(Collected data)
-------
(** The loop filling [z] runs to its end when the table holds as many
    values as the counts add up to, and fills every row. *)
Lemma fill_rows (col0 col1 col2 : list num) (cnt : list nat) (c0 : nat) :
  sum_list cnt ≤ length col2 →
  ∃ z, for_range 0 (length cnt)
         (fill_row (Array2 [col0; col1; col2]) cnt)
         (replicate (length cnt) (replicate c0 None)) = Ok z ∧
       length z = length cnt ∧
       ∀ i ci, cnt !! i = Some ci →
         ∃ row, z !! i = Some row ∧ filled_row c0 ci row.
Proof.
  intros Hsum.
  pose (J := λ (k : nat) (z : list (list (option num))),
    length z = length cnt ∧
    (∀ i ci, (i < k)%nat → cnt !! i = Some ci →
       ∃ row, z !! i = Some row ∧ filled_row c0 ci row) ∧
    (∀ i, (k ≤ i < length cnt)%nat → z !! i = Some (replicate c0 None))).
  destruct (for_range_total J (fill_row (Array2 [col0; col1; col2]) cnt)
              (length cnt) 0 (replicate (length cnt) (replicate c0 None)))
    as (z & Hrun & Hlen & Hdone & _).
  - split; [apply length_replicate|]. split.
    + intros i ci Hi. lia.
    + intros i Hi. apply lookup_replicate. split; [reflexivity|lia].
  - intros k z Hk (Hlen & Hdone & Htodo).
    destruct (lookup_lt_is_Some_2 cnt k) as [ck Hck]; [lia|].
    unfold fill_row.
    rewrite (proj2 (getitem_nat cnt k ck) Hck). cbn [mbind result_bind].
    change (ndarray_row (Array2 [col0; col1; col2]) 2) with (Ok col2).
    cbn [mbind result_bind].
    rewrite (proj2 (getitem_nat z k (replicate c0 None)) (Htodo k ltac:(lia))).
    cbn [mbind result_bind].
    eexists. split; [reflexivity|].
    split; [rewrite length_insert; exact Hlen|]. split.
    + intros i ci Hi Hci.
      destruct (decide (i = k)) as [->|Hne].
      * rewrite list_lookup_insert_eq by lia.
        rewrite Hck in Hci. injection Hci as <-.
        eexists. split; [reflexivity|].
        exists (slice col2 (sum_list (slice cnt 0 k))
                  (sum_list (slice cnt 0 k) + ck)).
        split.
        -- unfold slice. rewrite length_take, length_drop, Nat.sub_0_r, drop_0.
           pose proof (sum_list_take_le cnt k ck Hck). lia.
        -- unfold set_slice0. rewrite drop_replicate. reflexivity.
      * rewrite list_lookup_insert_ne by congruence.
        apply Hdone; [lia|exact Hci].
    + intros i Hi. rewrite list_lookup_insert_ne by lia. apply Htodo. lia.
  - exists z. split; [exact Hrun|]. split; [exact Hlen|].
    intros i ci Hci. apply Hdone; [|exact Hci].
    apply lookup_lt_Some in Hci. lia.
Qed.
End Surface.

Section SurfaceShape.
Context {F : FloatOps} {R : FloatRepr F}.
Local Open Scope float_scope.

(** The shape law: reloading a completed sweep whose grid holds at least two
    points returns a contour whose [y] has one entry per band and whose [z]
    has one row per band, row [i] holding [n_values_ranges[i]] values and
    then unset cells. *)
Lemma reloaded_surface_shape (E : collaborators) (sim : simulator) (ac : aircraft)
    (spec : GridSpec) (folder file_save : string) (fs fs' : gmap string file)
    (fig : figure) (g : grid) (cnt : list nat) (out : list string)
    (fig0 : figure) (show0 : bool) (step : Z) :
  range_step spec = PyInt step →
  payload_range_loop_computation E sim ac spec folder file_save fs = (fs', Ok ()) →
  grid_generation E ac [] spec true = Ok (fig, g, cnt, out) →
  (2 ≤ length (g_ranges g))%nat →
  ∃ fig' out' x y z c0,
    payload_range_full E ac fig0 folder file_save show0 fs'
      = Ok (fig' ++ [Contour x y z], out') ∧
    cnt !! 0%nat = Some c0 ∧
    length cnt = Z.to_nat (n_intervals_payloads spec) ∧
    length y = Z.to_nat (n_intervals_payloads spec) ∧
    length z = Z.to_nat (n_intervals_payloads spec) ∧
    ∀ i ci, cnt !! i = Some ci → ∃ row, z !! i = Some row ∧ filled_row c0 ci row.
Proof.
  intros Hstep Hsweep Hgrid Hpoints.
  pose proof (sweep_table_rows _ _ _ _ _ _ _ _ Hsweep)
    as (fig1 & g1 & cnt1 & out1 & rows & Hgrid1 & Htable & Hrlen & Hrows).
  rewrite Hgrid in Hgrid1. injection Hgrid1 as <- <- <- <-.
  apply sweep_completed in Hsweep as (_ & _ & _ & _ & _ & _ & _ & _ & Hdesc).
  destruct (grid_generation_figure_independent _ _ _ _ _ _ _ _ _ Hgrid fig0 show0)
    as [fig0' Hgrid0].
  (* the counts *)
  pose proof Hgrid as Hg. unfold grid_generation in Hg.
  destruct (breguet_leduc_points E ac) as [BLr BLp].
  apply grid_of_envelope_rows in Hg
    as (mp & val & grows & _ & Hval & Hgr & _ & _ & Hcnt & _ & Hall & _).
  destruct (np_linspace_length _ _ _ _ Hval) as [Hn _].
  assert (Hsum : sum_list cnt = length (g_ranges g)).
  { rewrite Hcnt, Hgr, length_concat_sum. reflexivity. }
  assert (Hclen : length cnt = Z.to_nat (n_intervals_payloads spec)).
  { rewrite Hcnt, length_map. destruct Hall as [->|Hall]; [|exact Hall].
    rewrite Hgr in Hpoints. simpl in Hpoints. lia. }
  assert (Hc0 : ∃ c0, cnt !! 0%nat = Some c0).
  { apply lookup_lt_is_Some_2. destruct cnt; [|simpl; lia].
    unfold sum_list in Hsum. simpl in Hsum. lia. }
  destruct Hc0 as [c0 Hc0].
  (* the table read back *)
  assert (Hrows3 : ∀ k, (k < 3)%nat → Forall (λ row : list num, (k < length row)%nat) rows).
  { intros k Hk. apply Forall_forall. intros row Hrow.
    apply list_elem_of_lookup in Hrow as [i Hi].
    destruct (lookup_lt_is_Some_2 (g_ranges g) i) as [r Hr].
    { apply lookup_lt_Some in Hi. lia. }
    destruct (Hrows i r Hr) as (p & fuel & _ & _ & Hrow).
    rewrite Hi in Hrow. injection Hrow as ->. simpl. lia. }
  assert (Hload : np_loadtxt fs' (pth_join folder file_save) = Ok (Array2 rows)).
  { unfold np_loadtxt. rewrite Htable.
    destruct rows as [|r1 [|r2 rows']]; simpl in Hrlen; try lia. reflexivity. }
  pose proof (column_length 1 rows (Hrows3 1%nat ltac:(lia))) as Hcol1.
  pose proof (column_length 2 rows (Hrows3 2%nat ltac:(lia))) as Hcol2.
  destruct (column 1 rows) as [|p1 col1'] eqn:Ecol1; [simpl in Hcol1; lia|].
  destruct (np_linspace_total
              (foldl (λ cur x, if x <? cur then x else cur) p1 col1')
              (foldl (λ cur x, if cur <? x then x else cur) p1 col1')
              _ Hn) as [y Hy].
  destruct (fill_rows (column 0 rows) (p1 :: col1') (column 2 rows) cnt c0)
    as (z & Hz & Hzlen & Hzrows); [lia|].
  (* the run of payload_range_full *)
  exists fig0', out, (slice (column 0 rows) 0 c0), y, z, c0.
  split.
  { unfold payload_range_full.
    rewrite (read_written_grid_file _ _ _ _ _ Hstep Hdesc). cbn [mbind result_bind].
    rewrite Hgrid0. cbn [mbind result_bind].
    replace (if alternative_grid spec then Z.of_nat (length cnt)
             else n_intervals_payloads spec)
      with (n_intervals_payloads spec)
      by (destruct (alternative_grid spec); lia).
    unfold load_surface. rewrite Hload. cbn [mbind result_bind ndarray_T].
    rewrite Ecol1.
    assert (Hg0 : getitem cnt 0 = Ok c0) by exact (proj2 (getitem_nat cnt 0 c0) Hc0).
    rewrite Hg0. cbn [mbind result_bind].
    change (ndarray_row (Array2 [column 0 rows; p1 :: col1'; column 2 rows]) 0)
      with (Ok (column 0 rows)).
    change (ndarray_row (Array2 [column 0 rows; p1 :: col1'; column 2 rows]) 1)
      with (Ok (p1 :: col1')).
    cbn [mbind result_bind py_min py_max]. rewrite Hy. cbn [mbind result_bind].
    rewrite <- Hclen, Hz. reflexivity. }
  split; [exact Hc0|]. split; [exact Hclen|].
  split; [apply np_linspace_length in Hy as [_ Hy]; exact Hy|].
  split; [rewrite Hzlen; exact Hclen|exact Hzrows].
Qed.
End SurfaceShape.

(** ** Reloading a sweep of a single point *)

Lemma getitem_raises {A} (l : list A) (i : Z) (e : exn) :
  getitem l i = Raise e → e = IndexError.
Proof.
  unfold getitem.
  destruct (_ <? 0)%Z; [intros [= <-]; reflexivity|].
  destruct (l !! _); [discriminate|intros [= <-]; reflexivity].
Qed.

Definition example_one_point_swept : gmap string file * result unit :=
  payload_range_loop_computation example_collaborators example_simulator
    example_aircraft example_one_point_spec "data" "loop_results.txt" ∅.

Lemma example_one_point_swept_completed :
  example_one_point_swept = (example_one_point_swept.1, Ok ()).
Proof.
  assert (H : example_one_point_swept.2 = Ok ()) by (vm_compute; reflexivity).
  destruct example_one_point_swept as [fs r]. simpl in *. rewrite H. reflexivity.
Qed.

(** C3 fails on the code for a sweep of a single grid point:
    [np.loadtxt] returns the one-row table as a one-dimensional array, and
    [results[0, ...]] raises [IndexError], which the [try] does not catch.
    (For two points or more the shape law holds, [reloaded_surface_shape].) *)
Theorem one_point_sweep_cannot_be_reloaded {F : FloatOps} {R : FloatRepr F}
    (E : collaborators) (sim : simulator) (ac : aircraft) (spec : GridSpec)
    (folder file_save : string) (fs fs' : gmap string file)
    (fig : figure) (g : grid) (cnt : list nat) (out : list string)
    (fig0 : figure) (show0 : bool) (step : Z) :
  range_step spec = PyInt step →
  payload_range_loop_computation E sim ac spec folder file_save fs = (fs', Ok ()) →
  grid_generation E ac [] spec true = Ok (fig, g, cnt, out) →
  length (g_ranges g) = 1 →
  payload_range_full E ac fig0 folder file_save show0 fs' = Raise IndexError.
Proof.
  intros Hstep Hsweep Hgrid Hpoints.
  pose proof (sweep_table_rows _ _ _ _ _ _ _ _ Hsweep)
    as (fig1 & g1 & cnt1 & out1 & rows & Hgrid1 & Htable & Hrlen & _).
  rewrite Hgrid in Hgrid1. injection Hgrid1 as <- <- <- <-.
  apply sweep_completed in Hsweep as (_ & _ & _ & _ & _ & _ & _ & _ & Hdesc).
  destruct (grid_generation_figure_independent _ _ _ _ _ _ _ _ _ Hgrid fig0 show0)
    as [fig0' Hgrid0].
  unfold payload_range_full.
  rewrite (read_written_grid_file _ _ _ _ _ Hstep Hdesc). cbn [mbind result_bind].
  rewrite Hgrid0. cbn [mbind result_bind].
  unfold load_surface, np_loadtxt. rewrite Htable.
  destruct rows as [|row [|row' rows']]; simpl in Hrlen; try lia.
  cbn [mbind result_bind ndarray_T].
  destruct (getitem cnt 0) as [c0|e] eqn:Hc0; cbn [mbind result_bind].
  - reflexivity.
  - apply getitem_raises in Hc0 as ->. reflexivity.
Qed.

Lemma one_point_sweep_cannot_be_reloaded_witness :
  grid_generation example_collaborators example_aircraft [] example_one_point_spec true
    = Ok (example_one_point_figure, example_one_point_grid,
          example_one_point_counts, example_one_point_out) ∧
  example_one_point_counts = [1; 0] ∧
  length (g_ranges example_one_point_grid) = 1 ∧
  payload_range_full example_collaborators example_aircraft [] "data"
    "loop_results.txt" true example_one_point_swept.1
    = Raise IndexError.
Proof.
  split; [reflexivity|]. split; [reflexivity|]. split; [reflexivity|].
  apply (one_point_sweep_cannot_be_reloaded example_collaborators example_simulator
           example_aircraft example_one_point_spec "data" "loop_results.txt" ∅
           example_one_point_swept.1 example_one_point_figure example_one_point_grid
           example_one_point_counts example_one_point_out [] true 3000%Z).
  - reflexivity.
  - exact example_one_point_swept_completed.
  - reflexivity.
  - reflexivity.
Defined.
-------
**Required work**
Track down every line in the entries that includes the string "Hzrows", and copy it.

**Solution to this exercise**
    as (z & Hz & Hzlen & Hzrows); [lia|].
  split; [rewrite Hzlen; exact Hclen|exact Hzrows].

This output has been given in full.